Get ready for a lot of USB cable swapping when you need to charge up your (many) controllers.
The processing unit exists partly to feed a picture to your TV screen, which enables non-VR players to simply watch or, in some cases, take part in a game. VR is largely a solo pursuit for now – not counting online multiplayer – so it matters less that the resolution sent to TV screen is noticeably rougher.
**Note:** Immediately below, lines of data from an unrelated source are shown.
(* ===== verification/BTreeMap.v ===== *)
(** * Ordered maps: [alloc::collections::BTreeMap]

    The code keeps its devices, timers, pending interrupts and firmware files
    in [BTreeMap]s.  The model is the map's content in key order, searched the
    way the library searches: a key is compared with the stored keys in order,
    the search stops at the first one that is not below it.  Everything depends
    only on the key type's [Ord::cmp]; [CmpLaws] states what the lemmas need of
    it on the well-formed keys.  [Eq] need not be transitive: the interval keys
    of the device map compare as equal when they overlap. *)

From Stdlib Require Import Sorted.
From S2P Require Import Prelude.

Class CmpLaws {K : Type} (cmp : K -> K -> comparison) (ok : K -> Prop) := {
  cmp_refl : forall a, ok a -> cmp a a = Eq;
  cmp_flip : forall a b, ok a -> ok b -> cmp b a = CompOpp (cmp a b);
  cmp_lt_trans : forall a b c, ok a -> ok b -> ok c ->
    cmp a b = Lt -> cmp b c = Lt -> cmp a c = Lt
}.

Section btree_map.
Context {K V : Type} (cmp : K -> K -> comparison).

(** [get_key_value] *)
Fixpoint bt_get_key_value (k : K) (m : list (K * V)) : option (K * V) :=
  match m with
  | [] => None
  | (k', v) :: r =>
      match cmp k k' with
      | Lt => None
      | Eq => Some (k', v)
      | Gt => bt_get_key_value k r
      end
  end.

Definition bt_get (k : K) (m : list (K * V)) : option V := snd <$> bt_get_key_value k m.

Definition bt_contains_key (k : K) (m : list (K * V)) : bool :=
  bool_decide (is_Some (bt_get_key_value k m)).

(** [insert]: an entry with an equal key keeps its key and gets the new value. *)
Fixpoint bt_insert (k : K) (v : V) (m : list (K * V)) : list (K * V) :=
  match m with
  | [] => [(k, v)]
  | (k', v') :: r =>
      match cmp k k' with
      | Lt => (k, v) :: (k', v') :: r
      | Eq => (k', v) :: r
      | Gt => (k', v') :: bt_insert k v r
      end
  end.

Fixpoint bt_remove (k : K) (m : list (K * V)) : list (K * V) :=
  match m with
  | [] => []
  | (k', v') :: r =>
      match cmp k k' with
      | Lt => (k', v') :: r
      | Eq => r
      | Gt => (k', v') :: bt_remove k r
      end
  end.

(** [get_mut(k)] followed by a write through the reference. *)
Fixpoint bt_alter (f : V -> V) (k : K) (m : list (K * V)) : list (K * V) :=
  match m with
  | [] => []
  | (k', v') :: r =>
      match cmp k k' with
      | Lt => (k', v') :: r
      | Eq => (k', f v') :: r
      | Gt => (k', v') :: bt_alter f k r
      end
  end.

Definition key_lt (a b : K * V) : Prop := cmp a.1 b.1 = Lt.

Definition bt_wf (ok : K -> Prop) (m : list (K * V)) : Prop :=
  StronglySorted key_lt m /\ Forall (fun e => ok e.1) m.

Context {ok : K -> Prop} `{!CmpLaws cmp ok}.

Lemma bt_wf_nil : bt_wf ok [].
Proof. split; constructor. Qed.

Lemma bt_wf_cons k v m :
  bt_wf ok ((k, v) :: m) <->
  bt_wf ok m /\ ok k /\ Forall (fun e => cmp k e.1 = Lt) m.
Proof.
  unfold bt_wf. split.
  - intros [Hs Ho]. apply StronglySorted_inv in Hs as [Hs Hf].
    apply Forall_cons in Ho as [Hk Ho]. split_and!; done.
  - intros ([Hs Ho] & Hk & Hf). split; [by constructor|by constructor].
Qed.

(** A key below the first key is below all of them. *)
Lemma bt_lt_all k k' v' m :
  ok k -> bt_wf ok ((k', v') :: m) -> cmp k k' = Lt ->
  Forall (fun e => cmp k e.1 = Lt) ((k', v') :: m).
Proof.
  intros Hk [Hm [Hk' Hf]]%bt_wf_cons Hlt. constructor; [done|].
  apply Forall_forall. intros e He.
  eapply cmp_lt_trans with (b := k'); try done.
  - destruct Hm as [_ Ho]. rewrite Forall_forall in Ho. by apply Ho.
  - rewrite Forall_forall in Hf. by apply Hf.
Qed.

Lemma bt_get_key_value_Some k m k' v :
  bt_get_key_value k m = Some (k', v) -> (k', v) ∈ m /\ cmp k k' = Eq.
Proof.
  induction m as [|[k1 v1] m IH]; simpl; [done|].
  destruct (cmp k k1) eqn:E; intros H; simplify_eq.
  - split; [left|done].
  - destruct (IH H). split; [by right|done].
Qed.

Lemma bt_get_key_value_None k m :
  ok k -> bt_wf ok m ->
  bt_get_key_value k m = None <-> Forall (fun e => cmp k e.1 <> Eq) m.
Proof.
  intros Hk. induction m as [|[k1 v1] m IH]; intros Hm; simpl; [by split; constructor|].
  pose proof Hm as [Hm' _]%bt_wf_cons. destruct (cmp k k1) eqn:E.
  - split; [done|]. intros H%Forall_inv. done.
  - split; [|done]. intros _.
    eapply Forall_impl; [by apply (bt_lt_all k k1 v1)|]. simpl. congruence.
  - rewrite IH by done. rewrite Forall_cons. simpl. intuition congruence.
Qed.

(** When at most one stored key can match, [get] is membership. *)
Lemma bt_get_elem_of k k' v m :
  ok k -> bt_wf ok m ->
  (forall a b, a.1 <> b.1 -> a ∈ m -> b ∈ m -> cmp k a.1 = Eq -> cmp k b.1 = Eq -> False) ->
  (k', v) ∈ m -> cmp k k' = Eq -> bt_get_key_value k m = Some (k', v).
Proof.
  intros Hk. induction m as [|[k1 v1] m IH]; intros Hm Hu Hin HE; [by apply not_elem_of_nil in Hin|].
  pose proof Hm as (Hm' & Hk1 & Hf)%bt_wf_cons. rewrite Forall_forall in Hf.
  apply elem_of_cons in Hin as [[= -> ->]|Hin]; simpl; [by rewrite HE|].
  destruct (cmp k k1) eqn:E.
  - exfalso. apply (Hu (k', v) (k1, v1)); simpl; [|by right|left|done|done].
    intros ->. specialize (Hf _ Hin). simpl in Hf. rewrite cmp_refl in Hf by done. done.
  - exfalso. pose proof (bt_lt_all k k1 v1 m Hk Hm E) as Ha.
    rewrite Forall_forall in Ha. specialize (Ha (k', v)). simpl in Ha.
    rewrite HE in Ha. discriminate Ha. by right.
  - apply IH; try done. intros a b ? ? ?. apply Hu; [done|by right|by right].
Qed.

Lemma bt_contains_key_spec k m :
  bt_contains_key k m = false <-> bt_get_key_value k m = None.
Proof.
  unfold bt_contains_key. rewrite bool_decide_eq_false. by rewrite eq_None_not_Some.
Qed.

Lemma bt_insert_elem_of_keys k v m e : e ∈ bt_insert k v m -> e.1 = k \/ exists v', (e.1, v') ∈ m.
Proof.
  induction m as [|[k1 v1] m IH]; simpl.
  - rewrite list_elem_of_singleton. intros ->. by left.
  - destruct (cmp k k1); rewrite !elem_of_cons; intros [->|H]; simpl; eauto 6.
    + right. exists v1. by left.
    + right. exists (e.2). right. by destruct e.
    + destruct H as [->|H]; [right; exists v1; by left|].
      right. exists (e.2). right. by destruct e.
    + right. exists v1. by left.
    + destruct (IH H) as [?|[v' ?]]; [by left|]. right. exists v'. by right.
Qed.

(** Inserting a key that compares equal to no stored one adds one entry. *)
Lemma bt_insert_fresh k v m :
  ok k -> bt_wf ok m -> bt_get_key_value k m = None ->
  bt_wf ok (bt_insert k v m) /\ bt_insert k v m ≡ₚ (k, v) :: m.
Proof.
  intros Hk. induction m as [|[k1 v1] m IH]; intros Hm Hg; simpl in *.
  - split; [|done]. apply bt_wf_cons. split_and!; [apply bt_wf_nil|done|constructor].
  - pose proof Hm as (Hm' & Hk1 & Hf)%bt_wf_cons.
    destruct (cmp k k1) eqn:E; [done| |].
    + split; [|done]. apply bt_wf_cons. split_and!; [done|done|by eapply bt_lt_all].
    + destruct (IH Hm' Hg) as [Hw Hp]. split; [|rewrite Hp; apply perm_swap].
      apply bt_wf_cons. split_and!; [done|done|]. rewrite Hp.
      constructor; [|done]. simpl. rewrite (cmp_flip k k1), E by done. done.
Qed.

(** Removing a stored key takes out exactly its entry. *)
Lemma bt_remove_elem_of k v m :
  ok k -> bt_wf ok m -> (k, v) ∈ m -> m ≡ₚ (k, v) :: bt_remove k m.
Proof.
  intros Hk. induction m as [|[k1 v1] m IH]; intros Hm Hin; [by apply not_elem_of_nil in Hin|].
  pose proof Hm as (Hm' & Hk1 & Hf)%bt_wf_cons. simpl.
  apply elem_of_cons in Hin as [[= <- <-]|Hin].
  - by rewrite cmp_refl.
  - rewrite Forall_forall in Hf. specialize (Hf _ Hin). simpl in Hf.
    rewrite (cmp_flip k1 k), Hf by done. simpl. rewrite IH at 1 by done. apply perm_swap.
Qed.

Lemma bt_remove_sublist k m : bt_remove k m `sublist_of` m.
Proof.
  induction m as [|[k1 v1] m IH]; simpl; [done|].
  destruct (cmp k k1); [by apply sublist_cons|done|by apply sublist_skip].
Qed.

Lemma bt_sublist_wf m m' : m' `sublist_of` m -> bt_wf ok m -> bt_wf ok m'.
Proof.
  intros Hs. induction Hs as [|[k v] l1 l2 Hs IH|[k v] l1 l2 Hs IH]; intros Hm; [done| |].
  - apply bt_wf_cons in Hm as (Hm & Hk & Hf). apply bt_wf_cons.
    split_and!; [by apply IH|done|]. rewrite Forall_forall in Hf |- *.
    intros e He. by eapply Hf, elem_of_sublist.
  - apply bt_wf_cons in Hm as (Hm & _). by apply IH.
Qed.

Lemma bt_remove_wf k m : bt_wf ok m -> bt_wf ok (bt_remove k m).
Proof. apply bt_sublist_wf, bt_remove_sublist. Qed.

Lemma bt_remove_none k m :
  ok k -> bt_wf ok m -> Forall (fun e => cmp k e.1 <> Eq) m -> bt_remove k m = m.
Proof.
  intros Hk. induction m as [|[k1 v1] m IH]; intros Hm Hf; simpl; [done|].
  apply bt_wf_cons in Hm as (Hm & _). apply Forall_cons in Hf as [H1 Hf]. simpl in H1.
  destruct (cmp k k1); [done|done|]. by rewrite IH.
Qed.

(** Two entries with the same key are one entry. *)
Lemma bt_wf_functional m k v v' :
  bt_wf ok m -> (k, v) ∈ m -> (k, v') ∈ m -> v = v'.
Proof.
  induction m as [|[k1 v1] m IH]; intros Hm H1 H2; [by apply not_elem_of_nil in H1|].
  apply bt_wf_cons in Hm as (Hm & Hk1 & Hf). rewrite Forall_forall in Hf.
  apply elem_of_cons in H1 as [[= -> ->]|H1]; apply elem_of_cons in H2 as [E|H2].
  - by injection E.
  - apply Hf in H2. simpl in H2. by rewrite cmp_refl in H2.
  - injection E as -> ->. apply Hf in H1. simpl in H1. by rewrite cmp_refl in H1.
  - by apply IH.
Qed.
End btree_map.

#[export] Hint Resolve bt_wf_nil bt_remove_wf : mythril.

(** The order on machine integers satisfies the laws. *)
#[export] Instance Z_compare_laws : CmpLaws Z.compare (fun _ => True).
Proof.
  split.
  - intros. apply Z.compare_refl.
  - intros. apply Z.compare_antisym.
  - intros a b c _ _ _. rewrite !Z.compare_lt_iff. lia.
Qed.

(** ** Integer keys: the map as a function *)

Section int_keys.
Context {V : Type}.
Implicit Types (m : list (Z * V)) (k : Z).

Definition int_map_wf (m : list (Z * V)) : Prop := bt_wf Z.compare (fun _ => True) m.

Lemma int_map_cons k v m : int_map_wf ((k, v) :: m) <-> int_map_wf m /\ Forall (fun e => k < e.1) m.
Proof.
  unfold int_map_wf. rewrite (bt_wf_cons Z.compare).
  setoid_rewrite Z.compare_lt_iff. tauto.
Qed.

Lemma int_insert_keys k v m (P : Z -> Prop) :
  P k -> Forall (fun e => P e.1) m -> Forall (fun e => P e.1) (bt_insert Z.compare k v m).
Proof.
  intros Hk. induction m as [|[k1 v1] m IH]; intros Hm; simpl; [by constructor|].
  apply Forall_cons in Hm as [H1 Hm]. simpl in H1.
  destruct (k ?= k1); repeat (constructor; try done). by apply IH.
Qed.

Lemma int_insert_wf k v m : int_map_wf m -> int_map_wf (bt_insert Z.compare k v m).
Proof.
  induction m as [|[k1 v1] m IH]; intros Hm; simpl.
  { apply int_map_cons. split; [done|constructor]. }
  pose proof Hm as [Hm' Hf]%int_map_cons.
  destruct (Z.compare_spec k k1) as [->|Hlt|Hgt].
  - by apply int_map_cons.
  - apply int_map_cons. split; [done|]. constructor; [done|].
    eapply Forall_impl; [exact Hf|]. simpl. intros e He. lia.
  - apply int_map_cons. split; [by apply IH|]. apply (int_insert_keys k v m (fun x => k1 < x)); [lia|done].
Qed.

Lemma int_get_insert k k' v m :
  bt_get Z.compare k (bt_insert Z.compare k' v m) =
  if decide (k = k') then Some v else bt_get Z.compare k m.
Proof.
  unfold bt_get. induction m as [|[k1 v1] m IH]; simpl.
  { destruct (Z.compare_spec k k'), (decide (k = k')); try done; lia. }
  destruct (Z.compare_spec k' k1) as [->|Hlt|Hgt]; simpl.
  - destruct (Z.compare_spec k k1), (decide (k = k1)); try done; lia.
  - destruct (Z.compare_spec k k'), (decide (k = k')); try done; try lia.
    destruct (Z.compare_spec k k1); try done; lia.
  - destruct (Z.compare_spec k k1) as [->|Hlt'|Hgt']; simpl.
    + by rewrite decide_False by lia.
    + by rewrite decide_False by lia.
    + apply IH.
Qed.

Lemma int_get_elem k v m : int_map_wf m -> bt_get Z.compare k m = Some v <-> (k, v) ∈ m.
Proof.
  intros Hm. split.
  - unfold bt_get. destruct (bt_get_key_value Z.compare k m) as [[k' v']|] eqn:E; [|done].
    intros [= ->]. apply bt_get_key_value_Some in E as [Hin ->%Z.compare_eq]. done.
  - intros Hin. unfold bt_get. rewrite (bt_get_elem_of Z.compare (ok := fun _ => True) k k v m); try done.
    + intros [a va] [b vb] Hne _ _ Ha%Z.compare_eq Hb%Z.compare_eq. simpl in *. congruence.
    + apply Z.compare_refl.
Qed.
End int_keys.

#[export] Hint Resolve int_insert_wf : mythril.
In fact, focusing on the overall resolution of PSVR misses the point. Sony’s OLED screen inside the headset performs well but cannot conceal the pixelisation if you go looking for it. However, the sensory bonanza of PSVR is such that you all but forget its faintly grainy image. Running at a smooth 120fps and accurately tracking your head and hand movements, PSVR delivers an utterly convincing illusion of another world.
Yes, the illusion is easily shattered – if you physically stray out of the camera’s view, or your virtual hands pass through another object on-screen. And some people will find motion sickness a real problem. Sony’s hardware is no better or worse than others and some games made me a little queasy due to the disconnect between movement on-screen and my brain’s perception of sitting still.
But the best software, such as the bleak noir of Batman Arkham VR or the gorgeous fairytale animation Allumette, plant you believably in so-real-you-can-touch-them places. Equally, the outlandish neon fantasies of Rez Infinite and Thumper showcase VR’s power to enhance the visual overload of, for instance, music rhythm games.
The horror genre proves an instant fit for the medium. You’re effectively blindfolded by the headset anyway, so the feeling of vulnerability multiplies the panic in games such as Here They Lie and Until Dawn: Rush of Blood. Jump scares have never been so terrifying as when a drooling ghoul materialises centimetres from your face.
Sony has pulled together an impressive launch line-up of 30 games, with up to 50 promised by year-end. Several, such as the splendid space dogfighting sim EVE: Valkyrie, already exist on other platforms. But a number of PSVR exclusives make it a very attractive platform for anyone wavering over Rift or Vive.
Surprisingly given Sony’s pedigree, non-game content remains thus far thin on the ground. A modest catalogue of short 360-degree videos is headed up by the aforementioned Allumette and Invasion, neither of which is exclusive. Sony promises more but don’t buy PSVR expecting access to the riches of the wider web, such as YouTube VR, etc.
Neither is there a bundled killer app in the vein of Wii Sports, which became one of the best-selling games of all time by driving huge ownership of the Wii. Sony includes a free download of Playroom VR, a collection of utterly charming but ultimately disposable mini-games featuring a bunch of chirpy robots.
In fact, that may be PSVR’s one real frailty – the lack of a catch-all must-have title, the equivalent of a Halo or Uncharted or Wii Sports.
Sure, there are some great ideas in launch games. Gamers will love Batman but it’s too short. Hipsters will adore Rez but it’s too esoteric. Sports fans will dig Headmaster, a football heading simulator, but it’s one-dimensional.
Perhaps the best clue as to whether you buy into PSVR will be to try it for yourself. Several stores around the country such as Gamestop will have demo pods over the coming weeks.
Now if you’ll just excuse me, I need to jack back into the Matrix.